_What you should do_. Only some lines are wanted. Transcribe, exactly, the lines below from the line with "(** [nullTrailingSpace] for" up to and including the line with "Definition page_geometry (secs".

Stored items from a collection:
++++++++

(* ===== verification/ScsiCmd.v ===== *)
(** * SCSI commands: src/hw/blockcmd.c

    Requests as the drivers of SCSI-like devices take them.  A request for a SCSI
    command keeps the block size and the address of the command where other
    requests keep the block address (an anonymous union of struct disk_op_s).
    Local structures are at addresses the sections fix.  A shift by 32 or more,
    which C leaves undefined, is a parameter, as are the allocator's functions
    and those of boot.c that name a drive in the boot menu. *)
From S2P Require Import Prelude Machine StringOps Bytes Timer Pci Block.
Local Open Scope seabios_scope.

Definition CMD_SCSI := 0x20.
Definition CDB_CMD_READ_10 := 0x28.
Definition CDB_CMD_WRITE_10 := 0x2a.
Definition CDB_CMD_READ_CAPACITY := 0x25.
Definition CDB_CMD_TEST_UNIT_READY := 0x00.
Definition CDB_CMD_INQUIRY := 0x12.
Definition CDB_CMD_REQUEST_SENSE := 0x03.
Definition CDB_CMD_MODE_SENSE := 0x5a.
Definition CDB_CMD_REPORT_LUNS := 0xa0.
Definition MODE_PAGE_HD_GEOMETRY := 0x04.
Definition SCSI_TYPE_DISK := 0x00.
Definition SCSI_TYPE_CDROM := 0x05.
Definition DISK_SECTOR_SIZE := 512.

(** The command blocks are 16 bytes; offsets of their fields and of those of the
    answers (blockcmd.h), and the sizes of the answers. *)
Definition sizeof_cdb := 16.
Module CDB.
Definition command := 0.
Definition flags := 1.
Definition page := 2.                            (* cdb_mode_sense *)
Definition lba := 2.                             (* cdb_rwdata_10 *)
Definition length := 4.                          (* cdb_request_sense *)
Definition luns_length := 6.                     (* cdb_report_luns *)
Definition count := 7.                           (* cdb_rwdata_10, cdb_mode_sense *)
End CDB.
Module Sense.
Definition asc := 12.
Definition ascq := 13.
Definition size := 18.
End Sense.
Module Inquiry.
Definition pdt := 0.
Definition removable := 1.
Definition vendor := 8.
Definition product := 16.
Definition rev := 32.
Definition size := 36.
End Inquiry.
Module Capacity.
Definition sectors := 0.
Definition blksize := 4.
Definition size := 8.
End Capacity.
Module Geom.
Definition cyl := 10.
Definition heads := 13.
Definition size := 27.
End Geom.
Module ReportLuns.
Definition length := 0.
Definition luns := 8.
Definition sizeof_lun := 8.
End ReportLuns.

(** The two other members of the union: [blocksize] in the first two bytes,
    [cdbcmd] in the last four. *)
Definition blocksize (op : disk_op_s) : Z := u16 (lba op).
Definition cdbcmd (op : disk_op_s) : Z := u32 (lba op / 2 ^ 32).
Definition set_scsi (blocksize cdbcmd : Z) (op : disk_op_s) : Z :=
  u16 blocksize + (u32 (lba op) - u16 (lba op)) + 2 ^ 32 * u32 cdbcmd.

(** What the functions of this file set before they call [process_op]. *)
Definition scsi_request (buf count blocksize cdbcmd : Z) (op : disk_op_s) : disk_op_s :=
  Op buf (drive_fl op) CMD_SCSI count (set_scsi blocksize cdbcmd op).

(** Changes to a drive. *)
Definition set_removable (v : Z) (d : drive_s) : drive_s :=
  Drive (type d) (floppy_type d) (lchs d) (sectors d) (cntl_id d) (translation d) (blksize d) (pchs d) v.
Definition set_size (blksize sectors : Z) (d : drive_s) : drive_s :=
  Drive (type d) (floppy_type d) (lchs d) sectors (cntl_id d) (translation d) blksize (pchs d) (removable d).
Definition set_blksize (v : Z) (d : drive_s) : drive_s := set_size v (sectors d) d.
Definition set_pchs (c : chs_s) (d : drive_s) : drive_s :=
  Drive (type d) (floppy_type d) (lchs d) (sectors d) (cntl_id d) (translation d) (blksize d) c (removable d).

Section ScsiCmd.
Context {W : Type} `{Env W} `{Cpu W} `{Vars}.
Context (run : driver -> disk_op_s -> M (block_world W) (Z * disk_op_s)).
Context (call32 : forall A, M (block_world W) A -> A -> M (block_world W) A).

(** Clocks are read from the devices. *)
#[export] Instance block_cpu : Cpu (block_world W) := {
  cpu_rdtscll w := let '(v, r) := cpu_rdtscll (bw_rest w) in (v, BlockWorld (bw_globals w) r);
  cpu_cpuid leaf w := cpu_cpuid leaf (bw_rest w);
  dev_inl port w := let '(v, r) := dev_inl port (bw_rest w) in (v, BlockWorld (bw_globals w) r) }.

Abbreviation B A := (M (block_world W) A).

(** ** Low level command requests *)

(** Addresses of the local [cmd]. *)
Context (cmd : Z).

Definition cdb_get_inquiry (op : disk_op_s) (data : Z) : B (Z * disk_op_s) :=
  do upd_mem (memset cmd 0 sizeof_cdb) ;;
  do put8 (cmd + CDB.command) CDB_CMD_INQUIRY ;;
  do put8 (cmd + CDB.length) Inquiry.size ;;
  process_op run call32 false (scsi_request data 1 Inquiry.size cmd op).

Definition cdb_get_sense (op : disk_op_s) (data : Z) : B (Z * disk_op_s) :=
  do upd_mem (memset cmd 0 sizeof_cdb) ;;
  do put8 (cmd + CDB.command) CDB_CMD_REQUEST_SENSE ;;
  do put8 (cmd + CDB.length) Sense.size ;;
  process_op run call32 false (scsi_request data 1 Sense.size cmd op).

Definition cdb_test_unit_ready (op : disk_op_s) : B (Z * disk_op_s) :=
  do upd_mem (memset cmd 0 sizeof_cdb) ;;
  do put8 (cmd + CDB.command) CDB_CMD_TEST_UNIT_READY ;;
  process_op run call32 false (scsi_request 0 0 0 cmd op).

Definition cdb_read_capacity (op : disk_op_s) (data : Z) : B (Z * disk_op_s) :=
  do upd_mem (memset cmd 0 sizeof_cdb) ;;
  do put8 (cmd + CDB.command) CDB_CMD_READ_CAPACITY ;;
  process_op run call32 false (scsi_request data 1 Capacity.size cmd op).

Definition cdb_mode_sense_geom (op : disk_op_s) (data : Z) : B (Z * disk_op_s) :=
  do upd_mem (memset cmd 0 sizeof_cdb) ;;
  do put8 (cmd + CDB.command) CDB_CMD_MODE_SENSE ;;
  do put8 (cmd + CDB.flags) 8 ;;
  do put8 (cmd + CDB.page) MODE_PAGE_HD_GEOMETRY ;;
  do put16 (cmd + CDB.count) (swab16 Geom.size) ;;
  process_op run call32 false (scsi_request data 1 Geom.size cmd op).

(** ** Main SCSI commands *)

(** The block at [cdb] the request stands for; the block size, or -1. *)
Definition scsi_fill_cmd (MODESEGMENT : bool) (op : disk_op_s) (cdb maxcdb : Z) : B Z :=
  if (command op =? CMD_READ) || (command op =? CMD_WRITE) then
    do upd_mem (memset cdb 0 maxcdb) ;;
    do put8 (cdb + CDB.command) (if command op =? CMD_READ then CDB_CMD_READ_10 else CDB_CMD_WRITE_10) ;;
    do put32 (cdb + CDB.lba) (swab32 (u32 (lba op))) ;;
    do put16 (cdb + CDB.count) (swab16 (count op)) ;;
    d <- get_drive (drive_fl op) ;;
    ret (blksize d)
  else if command op =? CMD_SCSI then
    if MODESEGMENT then ret (-1)
    else do upd_mem (memcpy cdb (cdbcmd op) maxcdb) ;; ret (blocksize op)
  else ret (-1).

Definition scsi_is_read (MODESEGMENT : bool) (op : disk_op_s) : bool :=
  (command op =? CMD_READ) || (negb MODESEGMENT && (command op =? CMD_SCSI) && truthy (blocksize op)).

(** The loop of [scsi_is_ready]; [sense] is the local answer. *)
Context (sense : Z).

Fixpoint ready_loop (fuel : nat) (in_progress : bool) (end_ : Z) (op : disk_op_s) : B (Z * disk_op_s) :=
  c <- timer_check end_ ;;
  if c then ret (-1, op)
  else
    res <- cdb_test_unit_ready op ;;
    let '(r, op) := res in
    if negb (truthy r) then ret (0, op)
    else
      res <- cdb_get_sense op sense ;;
      let '(r, op) := res in
      let again in_progress end_ :=
        match fuel with O => fun _ => None | S f => ready_loop f in_progress end_ op end in
      if truthy r then again in_progress end_
      else
        asc <- get8 (sense + Sense.asc) ;;
        ascq <- get8 (sense + Sense.ascq) ;;
        if asc =? 0x3a then ret (-1, op)
        else if (asc =? 0x04) && (ascq =? 0x01) && negb in_progress then
          end_ <- timer_calc 30000 ;; again true end_
        else again in_progress end_.

Definition scsi_is_ready (fuel : nat) (op : disk_op_s) : B (Z * disk_op_s) :=
  end_ <- timer_calc 5000 ;; ready_loop fuel false end_ op.

(** ** Logical units *)

Context (malloc_tmp : Z -> B Z) (free : Z -> B unit).
Context (add_lun : Z -> Z -> B Z).
Context (undefined_shift : Z -> Z -> Z).         (* an int shifted by 32 or more *)

(** [be16_to_cpu (lun[i]) << (16 * i)] is an int, then added to a u64. *)
Definition lun_part (v i : Z) : Z :=
  u64 (if i <? 2 then s32 (Z.shiftl (swab16 v) (16 * i)) else undefined_shift (swab16 v) (16 * i)).
Definition scsilun2u64 (scsi_lun : Z) : B Z :=
  l0 <- get16 scsi_lun ;; l1 <- get16 (scsi_lun + 2) ;;
  l2 <- get16 (scsi_lun + 4) ;; l3 <- get16 (scsi_lun + 6) ;;
  ret (Z.lor (Z.lor (Z.lor (lun_part l0 0) (lun_part l1 1)) (lun_part l2 2)) (lun_part l3 3)).

(** The loop that asks with growing buffers: the buffer in the end, and the
    number of units or an error. *)
Fixpoint report_luns (fuel : nat) (cdb maxluns : Z) (op : disk_op_s) : B (option (Z * option Z)) :=
  let op := Op (buf_fl op) (drive_fl op) (command op) (count op)
              (set_scsi (ReportLuns.luns + maxluns * ReportLuns.sizeof_lun) (cdbcmd op) op) in
  buf <- malloc_tmp (blocksize op) ;;
  let op := Op buf (drive_fl op) (command op) (count op) (lba op) in
  if buf =? 0 then ret None
  else
    do put32 (cdb + CDB.luns_length) (swab32 (blocksize op)) ;;
    res <- process_op run call32 false op ;;
    let '(r, op) := res in
    if negb (r =? DISK_RET_SUCCESS) then ret (Some (buf_fl op, None))
    else
      len <- get32 (buf_fl op + ReportLuns.length) ;;
      let nluns := swab32 len / ReportLuns.sizeof_lun in
      if nluns <=? maxluns then ret (Some (buf_fl op, Some nluns))
      else
        do free (buf_fl op) ;;
        match fuel with O => fun _ => None | S f => report_luns f cdb nluns op end.

(** [!add_lun (lun, tmp_drive)] summed over units that fit 32 bits. *)
Fixpoint add_reported (n : nat) (lun tmp_drive r : Z) : B Z :=
  match n with
  | O => ret r
  | S n' =>
    v <- scsilun2u64 lun ;;
    if truthy (Z.shiftr v 32) then add_reported n' (lun + ReportLuns.sizeof_lun) tmp_drive r
    else
      a <- add_lun (u32 v) tmp_drive ;;
      add_reported n' (lun + ReportLuns.sizeof_lun) tmp_drive (r + b2z (negb (truthy a)))
  end.

Definition scsi_rep_luns_scan (fuel : nat) (cdb tmp_drive : Z) : B Z :=
  do upd_mem (memset cdb 0 sizeof_cdb) ;;
  do put8 (cdb + CDB.command) CDB_CMD_REPORT_LUNS ;;
  got <- report_luns fuel cdb 1 (Op 0 tmp_drive CMD_SCSI 1 (2 ^ 32 * cdb)) ;;
  match got with
  | None => ret (-1)
  | Some (resp, None) => do free resp ;; ret (-1)
  | Some (resp, Some nluns) =>
    r <- add_reported (Z.to_nat nluns) (resp + ReportLuns.luns) tmp_drive 0 ;;
    do free resp ;; ret r
  end.

Fixpoint sequential_loop (n : nat) (lun tmp_drive r : Z) : B Z :=
  match n with
  | O => ret r
  | S n' =>
    a <- add_lun lun tmp_drive ;;
    sequential_loop n' (u32 (lun + 1)) tmp_drive (r + b2z (negb (truthy a)))
  end.
Definition scsi_sequential_scan (tmp_drive maxluns : Z) : B Z :=
  sequential_loop (Z.to_nat maxluns) 0 tmp_drive 0.

(** ** Setting up a drive *)

Context (CONFIG_QEMU_HARDWARE : bool).
(** Local copies of the answers and of the strings in them; the functions of
    boot.c get the drive, the three strings and the priority. *)
Context (data capdata geomdata vendor product rev : Z).
Context (boot_add_cd boot_add_hd : Z -> Z * Z * Z -> Z -> B unit).

Definition change_drive (p : Z) (f : drive_s -> drive_s) : B unit :=
  upd_globals (fun g => set_drive p (f (drive_at g p)) g).

(** [nullTrailingSpace] for its effect: the strings' buffers are short. *)
Definition trim (buf : Z) : B unit :=
  fun s => match nullTrailingSpace 32 buf (mc_mem s) with
           | Some (_, m) => Some (tt, Machine m (mc_world s))
           | None => None
           end.
Definition copy_trimmed (dest src size : Z) : B unit :=
  do upd_mem (strtcpy dest src (size + 1)) ;; trim dest.

(** The geometry in the mode page: [geomdata.cyl] is big-endian in three bytes. *)
Definition page_geometry (secs cyl2 cyl1 cyl0 heads : Z) : option chs_s :=
  let cylinders := u32 (Z.lor (Z.lor (Z.shiftl cyl2 16) (Z.shiftl cyl1 8)) cyl0) in
  let tracks := u32 (heads * cylinders) in
  if truthy cylinders && truthy heads && (secs <=? 0xffffffff) && (u32 secs mod tracks =? 0)
  then Some (Chs heads (u16 cylinders) (u16 (u32 secs / tracks))) else None.

Definition read_geometry (drive : Z) (dop : disk_op_s) : B unit :=
  res <- cdb_mode_sense_geom dop geomdata ;;
  if negb (fst res =? 0) then ret tt
  else
    c0 <- get8 (geomdata + Geom.cyl) ;; c1 <- get8 (geomdata + Geom.cyl + 1) ;;
    c2 <- get8 (geomdata + Geom.cyl + 2) ;; heads <- get8 (geomdata + Geom.heads) ;;
    d <- get_drive drive ;;
    match page_geometry (sectors d) c0 c1 c2 heads with
    | Some c => change_drive drive (set_pchs c)
    | None => ret tt
    end.

(** [memcmp (vendor, .., 5)] against the name with its terminator. *)
Definition QEMU : list Z := [0x51; 0x45; 0x4d; 0x55; 0].

Definition setup_disk (fuel : nat) (drive prio : Z) (dop : disk_op_s) : B Z :=
  res <- scsi_is_ready fuel dop ;;
  let '(r, dop) := res in
  if truthy r then ret r
  else
    res <- cdb_read_capacity dop capdata ;;
    let '(r, dop) := res in
    if truthy r then ret r
    else
      size <- get32 (capdata + Capacity.blksize) ;;
      do change_drive drive (set_blksize (u16 (swab32 size))) ;;
      d <- get_drive drive ;;
      if negb (blksize d =? DISK_SECTOR_SIZE) then ret (-1)
      else
        last <- get32 (capdata + Capacity.sectors) ;;
        do change_drive drive (set_size (blksize d) (swab32 last + 1)) ;;
        v <- (fun s => Some (read_bytes 5 vendor (mc_mem s), s)) ;;
        do (if CONFIG_QEMU_HARDWARE && bool_decide (v = QEMU) then read_geometry drive dop else ret tt) ;;
        do boot_add_hd drive (vendor, product, rev) prio ;; ret 0.

Definition scsi_drive_setup (fuel : nat) (drive prio : Z) : B Z :=
  res <- cdb_get_inquiry (Op 0 drive 0 0 0) data ;;
  let '(r, dop) := res in
  if truthy r then ret r
  else
    do copy_trimmed vendor (data + Inquiry.vendor) 8 ;;
    do copy_trimmed product (data + Inquiry.product) 16 ;;
    do copy_trimmed rev (data + Inquiry.rev) 4 ;;
    pdt <- get8 (data + Inquiry.pdt) ;;
    removable <- get8 (data + Inquiry.removable) ;;
    do change_drive drive (set_removable (b2z (truthy (Z.land removable 0x80)))) ;;
    if Z.land pdt 0x1f =? SCSI_TYPE_CDROM then
      do change_drive drive (set_size CDROM_SECTOR_SIZE (2 ^ 64 - 1)) ;;
      do boot_add_cd drive (vendor, product, rev) prio ;; ret 0
    else if negb (Z.land pdt 0x1f =? SCSI_TYPE_DISK) then ret (-1)
    else setup_disk fuel drive prio dop.
End ScsiCmd.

++++++++

_Written answer_.
(** [nullTrailingSpace] for its effect: the strings' buffers are short. *)
Definition trim (buf : Z) : B unit :=
  fun s => match nullTrailingSpace 32 buf (mc_mem s) with
           | Some (_, m) => Some (tt, Machine m (mc_world s))
           | None => None
           end.
Definition copy_trimmed (dest src size : Z) : B unit :=
  do upd_mem (strtcpy dest src (size + 1)) ;; trim dest.

(** The geometry in the mode page: [geomdata.cyl] is big-endian in three bytes. *)
Definition page_geometry (secs cyl2 cyl1 cyl0 heads : Z) : option chs_s :=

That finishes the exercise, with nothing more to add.